Отмечается, что Болотов был «человеком своей эпохи», люди
которой находились в «прелести» позитивизма.4 Эти «прелестные влияния», по мнению критиков, сказались
у Болотова прежде всего в определении понятия «Церковь», страдающего «экллезиологическим
дуализмом». История Церкви
рассматривается им часто как история земного общества христиан. Пожелание богословов
и просто верных чад Церкви историкам «не игнорировать» мистическую реальность
церковной жизни весьма чревато и трудно выполнимо, и ставит церковного историка
в оппозицию к «сугубо научной церковной историографии». В задачи же истории Церкви
входит показать человека, принадлежащего Церкви, во времени, в его тотальности,
через призму Божественного и общественного вызова и его личного или коллективного
ответа. Попытки рассматривать предмет истории Церкви как Царствие Божие на земле,
а объект - как знакомство со святыми и посвященной им агиографией, поскольку
именно в них Церковь осуществила свое предназначение, есть неразумное и неоправданное
сокращение пределов церковно-исторического знания. Такое сокращение приведет к
потере человека-христианина в истории со всеми сложностями пути этого человека
к Богу, по сути дела, к изгнанию человека из Богочеловеческого единства Церкви,
к ереси, которую стоит назвать «историческим монофизитизмом». Поэтому весьма странными
кажутся нам, знающим В.Болотова по воспоминаниям и ученым трудам как цельную и
целомудренную личность, читать об ощущении «некоего трагического разрыва между
наукой и духовной жизнью... в его личности», поскольку, «будучи глубоко благочестивым
человеком, в своей научной деятельности он изредка как бы отстранялся от
этого благочестия».5
Василий Болотов изучал то, что было и есть доступно историческому изучению:
следы, останки деятельности Церкви как сообщества людей во времени, истории и
культуре. Именно в этих останках и отобразилось то взаимоотношение Бога и человека,
мистическую реальность, которую и составляет Церковь. Задача историка - собрать
и раскрыть эти памятники прошлого с максимальной полнотой содержащихся в них сведений,
приготовить почву для богослова. Требовать от истории большего невозможно. Представляется,
что чаемый многими труд по церковной истории, где Божественное и человеческое
в Церкви предстанут «неслиянно и нераздельно», дело не столько методологии церковно-исторического
исследования, сколько стиля изложения. Этот труд должен явиться результатом особого
синтеза историко-критического исследования и его богословского осмысления как
особый жанр «новой церковно-исторической науки», где ее церковность будет следствием
ее научности.
Традиционно исторические труды В.Болотова рассматриваются как написанные богословом.

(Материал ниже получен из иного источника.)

(** * ratelimiter-app: the admission engine of [pkg/service]

    A shallow embedding of the service of package [pkg/service] (type
    [Service] and its methods [Acquire], [acquireTokenBucket],
    [acquireLeakyBucket], [Status], [statusRedis], [Metrics], [SetLimit],
    [getLimitForKey], [NewService]) and of the part of the Redis sorted-set
    interface those methods drive.

    Conventions.
    - Go [int], [int64] and [time.Duration] values are integers of [Z]; where
      the source does arithmetic on them the 64-bit wrap-around is written out.
    - A [time.Time] is the number of nanoseconds on the clock that produced it;
      [time.Now()] is an input of every call.
    - The Redis path converts the clock to seconds as a [float64].  Seconds are
      held here exactly, as a count of nanoseconds; the binary rounding of
      [float64] is not represented.  The decimal rounding of
      [fmt.Sprintf("%f", _)] (six fractional digits) is. *)

From Stdlib Require Import ZArith Ascii String DecimalString.
From stdpp Require Import gmap strings list fin_maps.

Local Open Scope string_scope.
Local Open Scope list_scope.
Local Open Scope Z_scope.

(** ** 64-bit integers *)

Module Int64.
Definition min_int : Z := - 2 ^ 63.
Definition max_int : Z := 2 ^ 63 - 1.

(** Two's complement wrap-around of Go's signed arithmetic. *)
Definition wrap (z : Z) : Z := (z + 2 ^ 63) mod 2 ^ 64 - 2 ^ 63.

(** Saturation, as [time.Time.Sub] does it. *)
Definition sat (z : Z) : Z :=
  if z <? min_int then min_int else if max_int <? z then max_int else z.

Definition in_range (z : Z) : Prop := min_int <= z <= max_int.

(** [x++] on an [int64]. *)
Definition incr (x : Z) : Z := wrap (x + 1).

(** [a / b] on [int64], for [b <> 0]: truncated division. *)
Definition quot (a b : Z) : Z := wrap (Z.quot a b).
End Int64.

(** ** Time *)

Module Time.
(** [now.Sub(t)]: the duration [now - t], saturated to the range of
    [time.Duration]. *)
Definition Sub (now t : Z) : Z := Int64.sat (now - t).

Definition Millisecond : Z := 1000000.
Definition Second : Z := 1000000000.
Definition Minute : Z := 60 * Second.
End Time.

(** ** Dynamic values: Go's [interface{}] as far as the service meets it *)

Inductive value : Type :=
| VNil
| VBool (b : bool)
| VInt (i : Z)
| VString (s : string)
| VRatio (num den : Z).   (* a float64 quotient [num / den], not rounded *)

(** [v.(string)] with the comma-ok form. *)
Definition as_string (v : option value) : string * bool :=
  match v with
  | Some (VString s) => (s, true)
  | _ => ("", false)
  end.

(** [v.(bool)] with the comma-ok form, as the tests read the result. *)
Definition as_bool (v : option value) : bool * bool :=
  match v with
  | Some (VBool b) => (b, true)
  | _ => (false, false)
  end.

(** ** Decimal rendering *)

(** [itoa]: [fmt.Sprintf("%d", i)]. *)
Definition itoa (i : Z) : string := NilZero.string_of_int (Z.to_int i).

(** [fmt.Sprintf("%f", x)] for [x] seconds held as [x] nanoseconds: the
    decimal with six fractional digits nearest to [x], ties to even.  The
    string is identified with the number of microseconds it denotes (the
    service prints clock readings and window starts; the sign of a negative
    value that prints as zero is not kept). *)
Definition Sprintf_f (x : Z) : Z :=
  let q := x `div` 1000 in
  let r := x `mod` 1000 in
  if r <? 500 then q
  else if 500 <? r then q + 1
  else if Z.even q then q else q + 1.

(** The score a Redis server reads from a ["%f"] string, in nanoseconds. *)
Definition parse_f (u : Z) : Z := 1000 * u.

(** ** The Redis sorted-set interface *)

Module Redis.
(** One key: the sorted set, member to score, and the deadline set by the
    last EXPIRE (on the clock of the calls). *)
Record zkey : Type := ZKey {
  zset : gmap Z Z;
  expire_at : option Z
}.

Abbreviation db := (gmap string zkey).

Definition zset_of (d : db) (key : string) : gmap Z Z :=
  match d !! key with
  | Some k => zset k
  | None => ∅
  end.

Definition expiry_of (d : db) (key : string) : option Z :=
  d !! key ≫= expire_at.

(** A key whose set became empty does not exist. *)
Definition put_zset (d : db) (key : string) (z : gmap Z Z) : db :=
  if decide (z = ∅) then delete key d
  else <[key := ZKey z (expiry_of d key)]> d.

Inductive cmd : Type :=
| ZRemRangeByScore (key : string) (min max : Z)
| ZAdd (key : string) (score member : Z)
| ZCard (key : string)
| Expire (key : string) (ttl : Z).

Definition in_score_range (min max : Z) (e : Z * Z) : Prop :=
  min <= e.2 <= max.

#[global] Instance in_score_range_dec min max e :
  Decision (in_score_range min max e).
Proof. unfold in_score_range. apply _. Defined.

(** One command at server time [now]; the integer reply of each. *)
Definition exec_cmd (now : Z) (d : db) (c : cmd) : db * Z :=
  match c with
  | ZRemRangeByScore key min max =>
      let z := zset_of d key in
      let z' := filter (λ e, ¬ in_score_range min max e) z in
      (put_zset d key z', Z.of_nat (size z) - Z.of_nat (size z'))
  | ZAdd key score member =>
      let z := zset_of d key in
      (put_zset d key (<[member := score]> z),
       match z !! member with Some _ => 0 | None => 1 end)
  | ZCard key => (d, Z.of_nat (size (zset_of d key)))
  | Expire key ttl =>
      match d !! key with
      | Some k =>
          if ttl <=? 0 then (delete key d, 1)   (* a past deadline deletes *)
          else (<[key := ZKey (zset k) (Some (now + ttl))]> d, 1)
      | None => (d, 0)
      end
  end.

Fixpoint exec_cmds (now : Z) (d : db) (cs : list cmd) : db * list Z :=
  match cs with
  | [] => (d, [])
  | c :: cs' =>
      let '(d1, r) := exec_cmd now d c in
      let '(d2, rs) := exec_cmds now d1 cs' in
      (d2, r :: rs)
  end.

(** Keys whose deadline has passed are gone when the server is next
    reached. *)
Definition live (now : Z) (k : zkey) : Prop :=
  match expire_at k with
  | Some t => now < t
  | None => True
  end.

#[global] Instance live_dec now k : Decision (live now k).
Proof. unfold live. destruct (expire_at k); apply _. Defined.

Definition evict (now : Z) (d : db) : db :=
  filter (λ e, live now e.2) d.

(** What the network did to one [Exec] of a transaction pipeline. *)
Inductive exec_result : Type :=
| ExecOk
| ExecErr (applied : bool).   (* error; the server ran the block or not *)

(** [pipe.Exec(ctx)]: the queued commands run as one MULTI/EXEC block.
    The replies are [None] when [Exec] returns an error. *)
Definition Exec (now : Z) (net : exec_result) (d : db) (cs : list cmd)
  : db * option (list Z) :=
  match net with
  | ExecOk =>
      let '(d', rs) := exec_cmds now (evict now d) cs in (d', Some rs)
  | ExecErr true => ((exec_cmds now (evict now d) cs).1, None)
  | ExecErr false => (d, None)
  end.
End Redis.

(** ** The service *)

Definition TokenBucket : Z := 0.
Definition LeakyBucket : Z := 1.

Record Service : Type := mkService {
  userCalls : gmap string (list Z);
  limit : Z;
  window : Z;
  limits : gmap string Z;
  redisClient : option string;      (* the address the client dials *)
  useRedis : bool;
  successfulAcquires : Z;
  failedAcquires : Z;
  requestsLastSecond : Z;
  redisLatencyMicros : Z;
  algorithm : Z
}.

(** Field updates. *)
Definition set_userCalls (s : Service) (u : gmap string (list Z)) : Service :=
  mkService u (limit s) (window s) (limits s) (redisClient s) (useRedis s)
    (successfulAcquires s) (failedAcquires s) (requestsLastSecond s)
    (redisLatencyMicros s) (algorithm s).

Definition set_limits (s : Service) (l : gmap string Z) : Service :=
  mkService (userCalls s) (limit s) (window s) l (redisClient s) (useRedis s)
    (successfulAcquires s) (failedAcquires s) (requestsLastSecond s)
    (redisLatencyMicros s) (algorithm s).

(** [s.successfulAcquires++] *)
Definition incr_successful (s : Service) : Service :=
  mkService (userCalls s) (limit s) (window s) (limits s) (redisClient s)
    (useRedis s) (Int64.incr (successfulAcquires s)) (failedAcquires s)
    (requestsLastSecond s) (redisLatencyMicros s) (algorithm s).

Однако попытки рассматривать Болотова как богослова, пишущего историю, приводят
к неверному пониманию его трудов. Быть богословом в том понимании богословия,
которое вытекает из схоластического опыта западно-христианской культуры, совсем
не тоже, что быть богословом в молитвенно-аскетическом опыте культуры восточно-христианской.
В первом случае предполагается систематическое и полное изложение всех положений
вероучения, которые и являются предметом и содержанием богословия. Во втором случае
это средство Богообщения, которое в плане внешнего выражения принимает формы
риторической разработки Предания. Будучи богословом по опыту своей христианской
жизни, Болотов был там же историком, обладающим необходимыми систематическими
знаниями в области богословия, а это отнюдь не одно и тоже, что быть богословом-систематизатором.
Поэтому упрекать Болотова в том, что он «недостаточно богослов» - по меньшей мере
некорректно. Он тонко ощущает не неизменную онтологичность богословской мысли,
а историчность тех словесных форм, в которые она облекается. Он правильно определяет
«полноту времен» (Гал. 4; 4) в истории Церкви, когда воплощение догматической
истины церковного сознания в соборный орос или apophtegmata Patrum наилучшим
образом соответствует насущным потребностям церковной жизни. Он хорошо видит,
с помощью историко-критического метода, историчность самого восприятия отдельным
человеком и целым обществом Богооткровенных истин в силу культурной и исторической
обусловленности. Церковная рецепция, предусматривающая заимствование из окружающей
культурной среды ее лучших достижений и их воцерковление, представлена в научном
творчестве Болотова в полной мере: «методы секулярной науки» оказались, если угодно,
воцерковлены.
Но можно сказать и больше: односторонность и ограниченность исторической позитивистской
методологии XIX в. была личностью В.Болотова преодолена и восполнена. Прежде всего
это касается познавательных возможностей историка в области источниковедческой
практики. Эти возможности напрямую проистекают из специфики самого исторического
знания, предусматривающую первостепенную роль познающей личности в процессе познания.
Этим Болотов предвосхитил выводы передовых научных направлений XX в., чья плодотворная
методика была построена на критике традиционных представлений о взаимоотношении
историка и источника. А система богословского знания предстает у В.Болотова как
необходимая предпосылка любого церковно-исторического исследования.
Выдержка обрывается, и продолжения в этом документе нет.